The most common neurodegenerative disease affecting the elderly worldwide, Alzheimer’s disease is also one of the most prevailing causes of dementia. Unfortunately, despite more than twenty years of worldwide research effort, scientists have yet to identify the exact cause of Alzheimer’s and no proven treatment is available.
Scientists currently have two competing theories for the possible cause of Alzheimer’s disease. The first purports that the accumulation of a specific protein called amyloid-beta protein in the brain is the primary cause; while a second, more recent theory proposes that metabolic dysfunction - specifically a dysfunction of mitochondria, the cell’s energy-producing machinery - is responsible.

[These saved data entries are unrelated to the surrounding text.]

(* ===== verification/LpPacket.v ===== *)
(** * NDNLPv2 packets (ndn-cxx [lp/])

    The link-layer packet of [lp/packet.hpp] and [lp/packet.cpp]: an ordered
    list of typed header fields and a Fragment, with the field declarations of
    [lp/fields.hpp], the decoding and encoding helpers of [lp/field-decl.hpp]
    and the field order the decoder enforces. *)

From S2P Require Import Prelude Tlv Component Name Encoding Packet.
Local Open Scope Z_scope.

(** ** TLV-TYPE numbers ([lp/tlv.hpp], [encoding/tlv.hpp]) *)

Definition lp_LpPacket : Z := 100.
Definition lp_Fragment : Z := 80.
Definition lp_Sequence : Z := 81.
Definition lp_FragIndex : Z := 82.
Definition lp_FragCount : Z := 83.
Definition lp_PitToken : Z := 98.
Definition lp_Nack : Z := 800.
Definition lp_NackReason : Z := 801.
Definition lp_IncomingFaceId : Z := 812.
Definition lp_NextHopFaceId : Z := 816.
Definition lp_CachePolicy : Z := 820.
Definition lp_CachePolicyType : Z := 821.
Definition lp_CongestionMark : Z := 832.
Definition lp_Ack : Z := 836.
Definition lp_TxSequence : Z := 840.
Definition lp_NonDiscovery : Z := 844.
Definition lp_PrefixAnnouncement : Z := 848.
Definition HEADER3_MIN : Z := 800.
Definition HEADER3_MAX : Z := 959.

(** ** Field declarations *)

(** [field_location_tags]. *)
Inductive FieldLocation : Type := Loc_Header | Loc_Fragment.
Definition getLocationSortOrder (l : FieldLocation) : Z :=
  match l with Loc_Header => 1 | Loc_Fragment => 2 end.

(** [FieldDecl]: TLV-TYPE, whether the field repeats, where it goes, and its
    encoder and decoder ([DecodeHelper] runs after the check of the type). *)
Record FieldDecl (A : Type) := mkField {
  F_type : Z;
  F_repeatable : bool;
  F_location : FieldLocation;
  F_encode : A → outcome Block;
  F_decodeHelper : Block → outcome A
}.
Arguments mkField {A}.
Arguments F_type {A}.
Arguments F_repeatable {A}.
Arguments F_location {A}.
Arguments F_encode {A}.
Arguments F_decodeHelper {A}.

(** [FieldDecl::decode]. *)
Definition F_decode {A} (F : FieldDecl A) (wire : Block) : outcome A :=
  if bool_decide (blk_type wire ≠ F_type F) then Fault (Throw TlvError)
  else F_decodeHelper F wire.

(** The specializations of [DecodeHelper] and [EncodeHelper]. *)
Definition decode_EmptyValue (wire : Block) : outcome unit :=
  if bool_decide (length (blk_value wire) ≠ 0%nat) then Fault (Throw TlvError) else Ok tt.
Definition decode_uint64 (wire : Block) : outcome Z :=
  if bool_decide (length (blk_value wire) ≠ 8%nat) then Fault (Throw TlvError)
  else Ok (be_number (blk_value wire)).
Definition decode_range (wire : Block) : outcome (list Z) :=
  if bool_decide (length (blk_value wire) = 0%nat) then Fault (Throw TlvError)
  else Ok (blk_value wire).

In the studies led by Assistant Professor of Science (Biochemistry) Jan Gruber, the team discovered that metabolic defects occur well before any significant increase in the amount of amyloid-beta protein was detected. Additionally, further studies showed that when a common anti-diabetes drug called Metformin was used as treatment, these metabolic defects could potentially be reversed.
“Current trials of Alzheimer’s drugs targeting proteins have failed despite billions of dollars being invested. Based on the emerging strong links between mitochondrial dysfunction and Alzheimer’s pathology, it might be better to adopt a preventative strategy by targeting metabolic defects, especially mitochondrial defects, directly and early, well before protein aggregates are even present,” said Asst Prof Gruber.
He suggested that metabolic and mitochondrial dysfunctions should be viewed as fundamental features of ageing in general and that age-dependent diseases, including Alzheimer’s, should thus be viewed as manifestations of ageing. Hence, it may be easier to prevent or treat age-dependent diseases by targeting the mechanisms of ageing rather than by treating individual diseases after symptoms occur.